Material to process =
(* ===== verification/StaticData.v ===== *)
(** * The values of static final fields: step 20 of [Class::prepare]

    The static data of a class is a block of bytes.  The outer [None] is a failed assertion,
    a [DIE], or a read of bytes of a union that were never written; the inner one is the
    [false] the code returns when a string cannot be made. *)
From Stdlib Require Import Ascii.
From stdpp Require Import strings.
From S2P Require Import Prelude ByteReader VerTypes ClassNames ConstPool Annotations ClassMembers FieldLayout.

(** The bytes of a word, the lowest first. *)
Fixpoint le_bytes (n : nat) (z : Z) : list Z :=
  match n with O => [] | S n => z mod 256 :: le_bytes n (z / 256) end.
(** The first [n] bytes of the union. *)
Definition cvalue_bytes (cvalue : Const_Java_Value) (n : nat) : option (list Z) :=
  match cvalue with
  | CV_i i | CV_f i => if (n <=? 4)%nat then Some (le_bytes n i) else None
  | CV_l hi lo => if (n <=? 8)%nat then Some (take n (le_bytes 4 lo ++ le_bytes 4 hi)) else None
  | CV_none | CV_string _ => None
  end.
(** [memmove] into the block. *)
Definition write_block (block : list Z) (off : Z) (bs : list Z) : option (list Z) :=
  if (0 <=? off) && (off + Z.of_nat (length bs) <=? Z.of_nat (length block)) then
    Some (take (Z.to_nat off) block ++ bs ++ drop (Z.to_nat off + length bs) block)
  else None.

Section statics.
Context (POINTER64 compact_fields compress_references : bool) (REF_SIZE : Z) (m_fields : list Field).
(** The string of a constant, or nothing when there is no memory, and a reference as bytes. *)
Context (vm_instantiate_cp_string_resolved : string -> option Z) (ref_bytes : Z -> list Z).

Definition jlstring_desc_string : string := "Ljava/lang/String;".
(** [REF_INIT_BY_ADDR(field_addr, 0)] *)
Definition init_null (off : Z) (block : list Z) : option (list Z) :=
  if compress_references then write_block block off (replicate 4 0) else Some block.
Definition assign_static_value (c : Layout) (i : nat) (block : list Z) : option (option (list Z)) :=
  field ← m_fields !! i;
  if negb (static_field field) then Some (Some block)
  else
    o ← offsets c !! i;
    off ← o;
    if negb (_const_value_index field =? 0) then
      if is_ref_kind field then
        match const_value field with
        | CV_string None => b ← init_null off block; Some (Some b)
        | CV_string (Some s) =>
            if bool_decide (_descriptor (field_member field) = jlstring_desc_string) then
              match vm_instantiate_cp_string_resolved s with
              | None => Some None
              | Some str => b ← write_block block off (ref_bytes str); Some (Some b)
              end
            else None
        | _ => None
        end
      else
        field_size ← sizeof_field_type POINTER64 REF_SIZE field compact_fields;
        bs ← cvalue_bytes (const_value field) (Z.to_nat field_size);
        b ← write_block block off bs;
        Some (Some b)
    else if is_ref_kind field then b ← init_null off block; Some (Some b)
    else Some (Some block).
Fixpoint assign_values (c : Layout) (fields : list nat) (block : list Z) : option (option (list Z)) :=
  match fields with
  | [] => Some (Some block)
  | i :: fields =>
      r ← assign_static_value c i block;
      match r with None => Some None | Some block => assign_values c fields block end
  end.
Definition assign_values_to_class_static_final_fields (c : Layout) (block : list Z) : option (option (list Z)) :=
  assign_values c (seq 0 (length m_fields)) block.
(** The block of the static data, all zero, with the values. *)
Definition static_data_block (c : Layout) : option (option (list Z)) :=
  assign_values_to_class_static_final_fields c (replicate (Z.to_nat (m_static_data_size c)) 0).
End statics.
Lemma own_entry j : (j < num_entries s)%nat ->
  (exists i m, ms !! i = Some m /\ virtual m = true /\ slots s !! i = Some (Some (j, offset_of false j)) /\ V !! j = Some (Some (this, i))) \/
  ((j < length T)%nat /\ (forall i off, slots s !! i <> Some (Some (j, off))) /\ V !! j = T !! j).
Proof.
  intros Hj. destruct (HV j) as [(i & off & Hi & Hv)|[Hno Hv]].
  - left. destruct (method_of_slot i j off Hi) as (m & Hm & Hvm & -> & _). by exists i, m.
  - right. destruct (decide (j < length T)%nat) as [Hlt|Hge].
    + split; [done|]. split; [done|]. rewrite Hv. by rewrite lookup_app_l.
    + exfalso. destruct (as_new _ _ _ _ _ _ _ Hs j) as (i & off & Hi); [unfold first_slot; rewrite Hclass; lia|]. by apply (Hno i off).
Qed.
Lemma own_table_ok : table_ok own V.
Proof.
  intros j Hj. rewrite HVl in Hj. destruct (own_entry j Hj) as [(i & m & Hm & Hv & Hi & HVj)|(Hlt & _ & HVj)].
  - exists (this, i), m. split; [split; [done|by rewrite own_method]|]. split; [done|]. split; [|split; [by exists q|by exists k]].
    unfold position_of. simpl. rewrite Hq. cbn [mbind option_bind]. by rewrite Hqp, Hi.
  - destruct (HT j Hlt) as (r & m & [H1 H2] & Hv & Hp & Hst & Hc). destruct (other_method r Hst) as (E1 & E2 & E3).
    exists r, m. split; [split; [by rewrite HVj|by rewrite E1]|]. by rewrite E2.
Qed.
Lemma own_table_distinct : table_distinct classes own V.
Proof.
  assert (Hcase : forall j r m, entry_at own V j r m -> (exists i, r = (this, i) /\ ms !! i = Some m /\ virtual m = true /\ slots s !! i = Some (Some (j, offset_of false j))) \/
    (entry_at st T j r m /\ forall i off, slots s !! i <> Some (Some (j, off)))).
  { intros j r m [H1 H2]. assert (Hj : (j < num_entries s)%nat) by (rewrite <- HVl; by eapply lookup_lt_Some).
    destruct (own_entry j Hj) as [(i & m' & Hm & Hv & Hi & HVj)|(Hlt & Hno & HVj)].
    - left. rewrite H1 in HVj. injection HVj as ->. exists i. rewrite own_method in H2. split; [done|]. split; [done|].
      assert (m' = m) as -> by congruence. done.
    - right. rewrite H1 in HVj. destruct (HT j Hlt) as (r' & m' & [H3 H4] & _ & _ & Hst & _). assert (r' = r) as -> by congruence.
      destruct (other_method r Hst) as (E1 & _). rewrite E1 in H2. done. }
  assert (Hmixed : forall a i j m r o, ms !! a = Some m -> virtual m = true -> slots s !! a = Some (Some (i, offset_of false i)) -> entry_at st T j r o -> same_sig m o -> i = j).
  { intros a i j m r o Ha Hv Hi He Hsig. apply (as_override _ _ _ _ _ _ _ Hs a m i (offset_of false i) j r o Ha Hi Hclass He Hsig).
    apply (Hover m j r o); try done. by eapply list_elem_of_lookup_2. }
  intros i j r r' m m' Hi Hj Hsig. destruct (Hcase i r m Hi) as [(a & -> & Ha & Hva & Hsa)|[Hti Hno]], (Hcase j r' m' Hj) as [(b & -> & Hb & Hvb & Hsb)|[Htj Hno']].
  - assert (a = b) as -> by (by eapply Hms). congruence.
  - exfalso. apply (Hno' a (offset_of false i)). assert (i = j) as -> by (by eapply Hmixed). exact Hsa.
  - exfalso. apply (Hno b (offset_of false j)). assert (j = i) as -> by (eapply Hmixed; eauto; unfold same_sig in *; by destruct Hsig as [-> ->]). exact Hsb.
  - by eapply HTd.
Qed.

(** *** The methods it selects *)

Lemma own_slot a i j m r o : ms !! a = Some m -> virtual m = true -> slots s !! a = Some (Some (i, offset_of false i)) ->
  entry_at st T j r o -> same_sig m o -> i = j.
Proof.
  intros Ha Hv Hi He Hsig. apply (as_override _ _ _ _ _ _ _ Hs a m i (offset_of false i) j r o Ha Hi Hclass He Hsig).
  apply (Hover m j r o); try done. by eapply list_elem_of_lookup_2.
Qed.
(** The super class, if there is one, has the table [T], and selects its entries. *)
Context (Hsuper : match m_super_class k with
  | None => T = []
  | Some d => is_Some (st !! d) /\
      (forall j r m, entry_at st T j r m -> selected classes own d (_name m) (_descriptor m) r) /\
      (forall a i m, above classes d a -> method_at classes own (a, i) = Some m -> virtual m = true ->
         exists j, position_of own (a, i) = Some (j, offset_of false j) /\ exists r o, entry_at st T j r o /\ same_sig m o)
  end).

Lemma own_selected j r m : entry_at own V j r m -> selected classes own this (_name m) (_descriptor m) r.
Proof.
  intros [H1 H2]. assert (Hj : (j < num_entries s)%nat) by (rewrite <- HVl; by eapply lookup_lt_Some).
  destruct (own_entry j Hj) as [(i & m' & Hm & Hv & Hi & HVj)|(Hlt & Hno & HVj)].
  - rewrite H1 in HVj. injection HVj as ->. assert (m' = m) as -> by (rewrite own_method in H2; congruence).
    eapply selected_here; [exact H2|done|by apply same_sig_true].
  - rewrite H1 in HVj. destruct (HT j Hlt) as (r' & m' & [H3 H4] & _ & _ & Hst & _). assert (r' = r) as -> by congruence.
    destruct (other_method r Hst) as (E1 & _). rewrite E1 in H2. assert (m' = m) as -> by congruence.
    destruct (m_super_class k) as [d|] eqn:Ed; [|rewrite Hsuper in Hlt; simpl in Hlt; lia]. destruct Hsuper as (_ & Hsel & _).
    eapply selected_super; [exact Hk|exact Ed| |by apply (Hsel j r m)].
    intros i m2 Hi Hv2. rewrite own_method in Hi. destruct (same_signature (_name m) (_descriptor m) m2) eqn:Es; [|done]. apply same_sig_true in Es.
    destruct (slot_of i m2 Hi Hv2) as (idx & Hidx & _). exfalso. apply (Hno i (offset_of false idx)).
    assert (idx = j) as <-; [|done]. apply (own_slot i idx j m2 r m Hi Hv2 Hidx); [done|]. unfold same_sig in *. by destruct Es as [-> ->].
Qed.
Lemma own_position a i m : above classes this a -> method_at classes own (a, i) = Some m -> virtual m = true ->
  exists j, position_of own (a, i) = Some (j, offset_of false j) /\ exists r o, entry_at own V j r o /\ same_sig m o.
Proof.
  intros Hab Hm Hv. destruct (above_cases _ _ _ Hab) as [<-|(k' & d & Hk' & Hd & Hab')].
  - rewrite own_method in Hm. destruct (slot_of i m Hm Hv) as (idx & Hidx & Hlt & _). exists idx. split.
    + unfold position_of. simpl. rewrite Hq. cbn [mbind option_bind]. by rewrite Hqp, Hidx.
    + destruct (own_entry idx Hlt) as [(i' & m' & Hm' & Hv' & Hi' & HVj)|(_ & Hno & _)]; [|by destruct (Hno i _ Hidx)].
      exists (this, i'), m'. split; [split; [done|by rewrite own_method]|].
      destruct (decide (idx < length T)%nat) as [Hin|Hout].
      * destruct (slot_of i m Hm Hv) as (x & Hx & _ & Hold). assert (x = idx) as -> by congruence. destruct (Hold Hin) as (r & o & He & Hso).
        destruct (slot_of i' m' Hm' Hv') as (x' & Hx' & _ & Hold'). assert (x' = idx) as -> by congruence. destruct (Hold' Hin) as (r' & o' & He' & Hso').
        destruct (entry_fun _ _ _ _ _ _ _ _ He He') as [<- <-]. unfold same_sig in *. by destruct Hso as [-> ->], Hso' as [-> ->].
      * assert (i = i') as -> by (eapply (as_once _ _ _ _ _ _ _ Hs); [|exact Hidx|exact Hi']; unfold first_slot; rewrite Hclass; lia).
        assert (m' = m) as -> by congruence. done.
  - assert (k' = k) as -> by congruence. rewrite Hd in Hsuper. destruct Hsuper as (_ & _ & Hpos).
    destruct (Hpos a i m Hab' Hm Hv) as (j & Hj & r & o & He & Hso). exists j. split; [done|].
    assert (Hlt : (j < length T)%nat) by (destruct He as [He _]; by apply lookup_lt_Some in He). pose proof count_entries.
    destruct (own_entry j ltac:(lia)) as [(i' & m' & Hm' & Hv' & Hi' & HVj)|(_ & _ & HVj)].
    + exists (this, i'), m'. split; [split; [done|by rewrite own_method]|].
      destruct (slot_of i' m' Hm' Hv') as (x' & Hx' & _ & Hold'). assert (x' = j) as -> by congruence. destruct (Hold' Hlt) as (r' & o' & He' & Hso').
      destruct (entry_fun _ _ _ _ _ _ _ _ He He') as [<- <-]. unfold same_sig in *. by destruct Hso as [-> ->], Hso' as [-> ->].
    + exists r, o. split; [|done]. destruct (HT j Hlt) as (r2 & m2 & [H3 H4] & _ & _ & Hst & _). destruct He as [He1 He2].
      assert (r2 = r) as -> by congruence. split; [by rewrite HVj|]. by rewrite (proj1 (other_method r Hst)).
Qed.
End own.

Assigned task =
Write down, word for word, the lines above from the one containing "by rewrite lookup_app_l." through the one containing "intros j r m", both ends included.

Answer for the task =
    + split; [done|]. split; [done|]. rewrite Hv. by rewrite lookup_app_l.
    + exfalso. destruct (as_new _ _ _ _ _ _ _ Hs j) as (i & off & Hi); [unfold first_slot; rewrite Hclass; lia|]. by apply (Hno i off).
Qed.
Lemma own_table_ok : table_ok own V.
Proof.
  intros j Hj. rewrite HVl in Hj. destruct (own_entry j Hj) as [(i & m & Hm & Hv & Hi & HVj)|(Hlt & _ & HVj)].
  - exists (this, i), m. split; [split; [done|by rewrite own_method]|]. split; [done|]. split; [|split; [by exists q|by exists k]].
    unfold position_of. simpl. rewrite Hq. cbn [mbind option_bind]. by rewrite Hqp, Hi.
  - destruct (HT j Hlt) as (r & m & [H1 H2] & Hv & Hp & Hst & Hc). destruct (other_method r Hst) as (E1 & E2 & E3).
    exists r, m. split; [split; [by rewrite HVj|by rewrite E1]|]. by rewrite E2.
Qed.
Lemma own_table_distinct : table_distinct classes own V.
Proof.
  assert (Hcase : forall j r m, entry_at own V j r m -> (exists i, r = (this, i) /\ ms !! i = Some m /\ virtual m = true /\ slots s !! i = Some (Some (j, offset_of false j))) \/
    (entry_at st T j r m /\ forall i off, slots s !! i <> Some (Some (j, off)))).
  { intros j r m [H1 H2]. assert (Hj : (j < num_entries s)%nat) by (rewrite <- HVl; by eapply lookup_lt_Some).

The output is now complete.